Cost of living pressures may play a part in growing council rates arrears.

Overall combined rates arrears across the country's biggest centres have grown by tens of millions over the past three years, climbing as councils grapple with ratepayers struggling to keep up with bills.

Data obtained by 1News from the three councils shows unpaid rates at the end of each financial year have risen across the three cities since June 2023.

Auckland's arrears grew from $75 million in 2023 to $91 million in 2024, and then grew further to $106 million by the start of the 2025/2026 financial year in July.

That's a 41% increase over the period.

About 42,900 of the city's 642,490 ratepayers, or 6.6%, had incurred an arrears penalty, which compared to 5.4% at the end of the 2023 and 2024 financial years.

Christchurch saw arrears climb from $25.8 million to nearly $31 million over the same period.

Wellington's jumped from $20.2 million to $31.9 million in 2024, before easing slightly to $29.7 million in 2025.

On a percentage basis, Christchurch had the highest rate of arrears, with about 10.7% of its 185,000 ratepayers owing money at the end of June 2025.

Wellington was close behind at about 10% of its 88,900 ratepayers.

Raw figures need care

However, the raw figures don't necessarily tell the full story.

Christchurch City Council general manager of risk, finance and performance, Bede Carran, noted the headline arrears figures could be misleading.

Different instalment due dates across the city's three geographic zones and the timing of direct debits meant some ratepayers appeared technically in arrears for short periods.

“There are material variations caused by the different due dates for the three geographic areas our city is divided into,” Carran said.

“And the impact of people on monthly direct debits who, due to timing differences, may, for a short period of time, technically be in arrears in certain periods but not others.”

On a 90-plus-day measure, which Carran said better reflected true arrears, about 7149 Christchurch rating units owed $15.2m as at June 30 - roughly half the headline figure.

It's also notable that water charges are billed separately from property rates in Auckland.

Arrears vary

Wellington was the only city where arrears fell between the 2023/24 and 2024/25 financial years, dropping by about $2.2m.

But the capital still saw the sharpest growth over the full period, with total arrears owed at the end of the last financial year jumping by nearly $9.5m - or 47% - since June 2023.

Auckland Council general manager of financial services Rhonwen Heath said arrears varied each year as ratepayers managed the rising cost of living, and many were resolved as the year progressed.

"We continue to support our ratepayers with a range of assistance available, including a government-funded rates rebate scheme, a rates postponement scheme, and flexible payment options," Heath said.

“Rates arrears trends between 2023-2025 show continued variability – 6.6% of rating units had unpaid rates at the start of 2025/2026.

"However, this percentage fell to below 1% by December 31, 2025.

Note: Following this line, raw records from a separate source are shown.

(** * Pulse data pipeline ([data/data.py]): classification and rollups

    A shallow embedding of the batch script that joins [domains.csv],
    [inspect.csv], [tls.csv] and [analytics.csv], scores every domain and
    rolls the scores up per agency and globally.

    The script is Python 3 (it calls the builtin [open] with [newline=]),
    so [/] on two ints is true division into a double, [round] on a float
    rounds exact halves to the even integer, and ordering [None] against an
    int raises [TypeError]. Doubles are the binary64 instance of the
    Standard Library's [SpecFloat].

    Conventions of the embedding:
    - a Python [dict] keyed by CSV headers is a [gmap string string];
      [d[k]] is a lookup that raises [KeyError];
    - raised exceptions are the [Err] results of a small error monad;
    - module-level mutable globals are threaded as explicit state;
    - text is [string] (bytes); [str.lower] is modelled on ASCII letters;
    - the builtin [int] is a parameter ([PyInt]) of the classifier and of
      every property of it; the sample records are run with [int] on
      ASCII text ([ascii_int]). *)

From Stdlib Require Import ZArith List String Ascii Bool Lia Sorted Permutation.
From Stdlib Require Import Floats.SpecFloat.
From stdpp Require Import base option list gmap strings fin_maps.

Open Scope Z_scope.
Open Scope string_scope.
(** * The scull character driver: quantum ioctl commands and the task registry

    A shallow embedding of [driver/scull.c]: the ioctl dispatcher
    [scull_ioctl], which operates on the module-wide [scull_quantum] and on
    the mutex-guarded list [task_info_node_list], and the teardown function
    [scull_cleanup_module], which prints and frees that list.

    The kernel services the driver calls (access_ok, __get_user,
    __put_user, copy_to_user, kmalloc, current) are not part of the driver;
    they are an interface here ([uaccess]) or an input of a call
    ([caller]).  The header [scull.h] is not among the sources: its
    constants are the fields of the record [scull_h]. *)

From Stdlib Require Import ZArith Lia Ascii.
From stdpp Require Import base list gmap sets strings.

#[local] Set Warnings "-clear-no-such-hyp".

Local Open Scope Z_scope.

(** ** C integers *)

(** Conversion of an integer value to [int] (32 bits, two's complement), as
    in [scull_quantum = arg] where [arg] is an [unsigned long]. *)
Definition int_of (x : Z) : Z := (x + 2 ^ 31) mod 2 ^ 32 - 2 ^ 31.

(** ** errno values (uapi/asm-generic/errno-base.h) *)

Definition EFAULT : Z := 14.
Definition ENOTTY : Z := 25.

(** ** Bit fields of a command code (uapi/asm-generic/ioctl.h) *)

Definition _IOC_NR (cmd : Z) : Z := Z.land cmd 255.
Definition _IOC_TYPE (cmd : Z) : Z := Z.land (Z.shiftr cmd 8) 255.
Definition _IOC_SIZE (cmd : Z) : Z := Z.land (Z.shiftr cmd 16) 16383.

Definition _IOC (dir type nr size : Z) : Z :=
  Z.lor (Z.lor (Z.shiftl dir 30) (Z.shiftl size 16))
        (Z.lor (Z.shiftl type 8) nr).

(** ** scull.h *)

(** The constants of [scull.h] that the driver uses.  [SCULL_QUANTUM] is
    an [int] constant; the eight [SCULL_IOC*] codes are the case labels of
    the switch in [scull_ioctl]. *)
Record scull_h := Scull_h {
  SCULL_QUANTUM : Z;
  SCULL_IOC_MAGIC : Z;
  SCULL_IOC_MAXNR : Z;
  SCULL_IOCRESET : Z;
  SCULL_IOCSQUANTUM : Z;
  SCULL_IOCTQUANTUM : Z;
  SCULL_IOCGQUANTUM : Z;
  SCULL_IOCQQUANTUM : Z;
  SCULL_IOCXQUANTUM : Z;
  SCULL_IOCHQUANTUM : Z;
  SCULL_IOCIQUANTUM : Z
}.

(** The case labels, in the order of the switch. *)
Definition case_labels (h : scull_h) : list Z :=
  [ SCULL_IOCRESET h; SCULL_IOCSQUANTUM h; SCULL_IOCTQUANTUM h;
    SCULL_IOCGQUANTUM h; SCULL_IOCQQUANTUM h; SCULL_IOCXQUANTUM h;
    SCULL_IOCHQUANTUM h; SCULL_IOCIQUANTUM h ].

(** A command code passes the two screens at the head of [scull_ioctl]. *)
Definition screened (h : scull_h) (cmd : Z) : bool :=
  (_IOC_TYPE cmd =? SCULL_IOC_MAGIC h) && (_IOC_NR cmd <=? SCULL_IOC_MAXNR h).

(** A header as a C compiler and the driver expect it: the case labels are
    pairwise distinct (a switch with a repeated label does not compile),
    and each of them carries the magic type and a number up to
    [SCULL_IOC_MAXNR]. *)
Definition header_ok (h : scull_h) : Prop :=
  NoDup (case_labels h) ∧ Forall (λ c, screened h c = true) (case_labels h).

(** ** Tasks *)

(** The fields of [current] that the driver reads. *)
Record task_struct := Task_struct {
  ts_state : Z; ts_cpu : Z; ts_prio : Z;
  ts_pid : Z; ts_tgid : Z;
  ts_nvcsw : Z; ts_nivcsw : Z
}.

(** [struct task_info] of scull.h, with the fields the driver assigns. *)
Record task_info := Task_info {
  state : Z; cpu : Z; prio : Z;
  pid : Z; tgid : Z;
  nvcsw : Z; nivcsw : Z
}.

(** [struct task_info_node], without its [list_head]: the position of a
    node in [task_info_node_list] is its link. *)
Record task_info_node := Task_info_node {
  node_pid : Z;
  node_tgid : Z
}.

(** ** User memory access *)

(** The user-access primitives of the kernel, over a type [umem] of user
    address spaces.  [access_ok addr size] is the range check; the other
    three access the memory and may fault: [get_user_int] and
    [put_user_int] are the transfers behind [__get_user] and [__put_user]
    on an [int __user *] ([None] for a fault), and [copy_to_user] returns
    the number of bytes it could not copy together with the memory it
    leaves. *)
Class uaccess (umem : Type) := Uaccess {
  access_ok : Z → Z → bool;
  get_user_int : umem → Z → option Z;
  put_user_int : umem → Z → Z → option umem;
  copy_to_user : umem → Z → task_info → Z * umem
}.

(** ** Module state *)

Record scull_state := Scull_state {
  scull_quantum : Z;
  task_info_node_list : list task_info_node
}.

Definition set_quantum (st : scull_state) (q : Z) : scull_state :=
  {| scull_quantum := q; task_info_node_list := task_info_node_list st |}.

Definition set_list (st : scull_state) (l : list task_info_node) : scull_state :=
  {| scull_quantum := scull_quantum st; task_info_node_list := l |}.

(** What a call finds in its environment: the calling task [current],
    whether [kmalloc] would return a node, and the caller's memory. *)
Record caller (umem : Type) := Caller {
  current : task_struct;
  kmalloc_ok : bool;
  user : umem
}.
Arguments Caller {umem} _ _ _.
Arguments current {umem} _.
Arguments kmalloc_ok {umem} _.
Arguments user {umem} _.

(** One [printk] line of the teardown: count, PID, TGID. *)
Definition task_line : Type := Z * Z * Z.

Section Driver.

Context (hdr : scull_h) {umem : Type} `{UA : !uaccess umem}.

(** [__get_user(x, ptr)]: the status and the value left in [x], which
    the kernel sets to zero when the access faults. *)
Definition __get_user (m : umem) (ptr : Z) : Z * Z :=
  match get_user_int m ptr with
  | Some v => (0, v)
  | None => (- EFAULT, 0)
  end.

(** [__put_user(x, ptr)]: the status and the memory after it. *)
Definition __put_user (m : umem) (x ptr : Z) : Z * umem :=
  match put_user_int m ptr x with
  | Some m' => (0, m')
  | None => (- EFAULT, m)
  end.

(** The [list_for_each_entry] loop of the SCULL_IOCIQUANTUM case: is
    there a node with this pid and tgid? *)
Fixpoint found_in (l : list task_info_node) (p t : Z) : bool :=
  match l with
  | [] => false
  | task_iter :: rest =>
      if (node_pid task_iter =? p) && (node_tgid task_iter =? t) then true
      else found_in rest p t
  end.

(** The critical section of the SCULL_IOCIQUANTUM case, between
    [mutex_lock] and [mutex_unlock]. *)
Definition record_task (c : caller umem) (l : list task_info_node)
  : list task_info_node :=
  let cur := current c in
  if found_in l (ts_pid cur) (ts_tgid cur) then l
  else if kmalloc_ok c then
    l ++ [ {| node_pid := ts_pid cur; node_tgid := ts_tgid cur |} ]
  else l.

(** The copy of [current] into [tmp_struct]. *)
Definition snapshot (cur : task_struct) : task_info :=
  {| state := ts_state cur; cpu := ts_cpu cur; prio := ts_prio cur;
     pid := ts_pid cur; tgid := ts_tgid cur;
     nvcsw := ts_nvcsw cur; nivcsw := ts_nivcsw cur |}.

(** The [switch (cmd)] statement of [scull_ioctl], entered once the
    command has passed the screens: the value returned, the module state
    and the caller's memory after the call. *)
Definition scull_switch (c : caller umem) (st : scull_state) (cmd arg : Z)
  : Z * scull_state * umem :=
  let m := user c in
  if cmd =? SCULL_IOCRESET hdr then
    (0, set_quantum st (SCULL_QUANTUM hdr), m)
  else if cmd =? SCULL_IOCSQUANTUM hdr then
    let '(retval, x) := __get_user m arg in
    (retval, set_quantum st x, m)
  else if cmd =? SCULL_IOCTQUANTUM hdr then
    (0, set_quantum st (int_of arg), m)
  else if cmd =? SCULL_IOCGQUANTUM hdr then
    let '(retval, m') := __put_user m (scull_quantum st) arg in
    (retval, st, m')
  else if cmd =? SCULL_IOCQQUANTUM hdr then
    (scull_quantum st, st, m)
  else if cmd =? SCULL_IOCXQUANTUM hdr then
    let tmp := scull_quantum st in
    let '(retval, x) := __get_user m arg in
    let st' := set_quantum st x in
    if retval =? 0 then
      let '(retval', m') := __put_user m tmp arg in
      (retval', st', m')
    else (retval, st', m)
  else if cmd =? SCULL_IOCHQUANTUM hdr then
    let tmp := scull_quantum st in
    (tmp, set_quantum st (int_of arg), m)
  else if cmd =? SCULL_IOCIQUANTUM hdr then
    let tmp_struct := snapshot (current c) in
    let '(uncopied, m') := copy_to_user m arg tmp_struct in
    let retval := int_of uncopied in
    if negb (retval =? 0) then (retval, st, m')
    else (retval, set_list st (record_task c (task_info_node_list st)), m')
  else (- ENOTTY, st, m).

“For the previous two years, 5.4% of rating units had rates outstanding at the start of the financial year and four years ago in 2022/2023 this figure was 8.2%.”

What happens if you don't pay

Ratepayers who do fall behind can face steep consequences. Auckland Council, for example, charges a 10% penalty on any instalment not paid in full by the due date.

A further 10% is charged on amounts still owing at the end of the rating year, with a third 10% penalty applied six months later.

Ratepayers struggling to keep up with bills do have options.

All three councils offer rates postponement schemes for those with sufficient equity in their property, as well as flexible payment arrangements.

A government-funded rates rebate scheme also provides partial discounts for low-income homeowners, with a maximum rebate of $805.

From July 1 last year, a new income threshold meant SuperGold cardholders and their households earning up to $45,000 became eligible for the full rebate.